--- START ---

(** [http.MaxBytesReader(w, r, n)]: the stream of [r] while it stays
    within [n] bytes, an error after [n] bytes otherwise. *)
Definition MaxBytesReader (r : Reader) (n : N) : Reader :=
  if (N.of_nat (length (rd_bytes r)) <=? n)%N then r
  else {| rd_bytes := take (N.to_nat n) (rd_bytes r);
          rd_err := Some "http: request body too large"%string |}.

(** [io.ReadAll(r)]. *)
Definition io_ReadAll (r : Reader) : string + list byte :=
  match rd_err r with
  | Some e => inl e
  | None => inr (rd_bytes r)
  end.

(** The functions of the Go standard library whose results the server
    only passes on. [gzip_header] tells whether [gzip.NewReader] accepts
    the header of a stream, [gzip_inflate] is the decompressed content of
    a whole stream ([None] when it is corrupt). *)
Class GoLib := {
  json_Valid : list byte -> bool;
  gzip_header : list byte -> bool;
  gzip_inflate : list byte -> option (list byte);
  strings_TrimSpace : string -> string;
  net_SplitHostPort : string -> option (string * string);
}.

(** ** The server *)

Definition uploadDir : string := "./uploads".
Definition maxBodySize : N := N.shiftl 10 20.
Definition workerCount : nat := 4.
Definition writeQueueCap : nat := 100.

Record writeRequest := {
  data : list byte;
  path : string;
}.

(** What the process does to the outside, in order. *)
Inductive Event :=
| EvLog (line : string)
| EvMkdirAll (dir : string) (ok : bool)
| EvSpawnWorker
| EvSetReady (ready : bool)
| EvListen (ok : bool)
| EvFatal
| EvCreate (name : string) (ok : bool)
| EvPoolGet
| EvPoolPut
| EvClose (name : string)
| EvRespond (status : option N).

(** The package-level variables, the file system and the history.
    [writeQueue] holds the content of the channel's buffer, oldest first;
    [bufferPool] the idle writers of the [sync.Pool] and [lent] the number
    of writers taken and not yet put back. *)
Record World := {
  isReady : bool;
  writeQueue : list writeRequest;
  bufferPool : list bufio.Writer;
  lent : nat;
  os : OS;
  events : list Event;
}.

Definition emit (e : Event) (σ : World) : World :=
  {| isReady := isReady σ; writeQueue := writeQueue σ;
     bufferPool := bufferPool σ; lent := lent σ; os := os σ;
     events := events σ ++ [e] |}.

Definition set_os (o : OS) (σ : World) : World :=
  {| isReady := isReady σ; writeQueue := writeQueue σ;
     bufferPool := bufferPool σ; lent := lent σ; os := o;
     events := events σ |}.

--- END ---

## PROBLEM TO SOLVE
Scan the data above. Return every line with "stream" in it.

## ANSWER SPACE
(** [http.MaxBytesReader(w, r, n)]: the stream of [r] while it stays
    the header of a stream, [gzip_inflate] is the decompressed content of
    a whole stream ([None] when it is corrupt). *)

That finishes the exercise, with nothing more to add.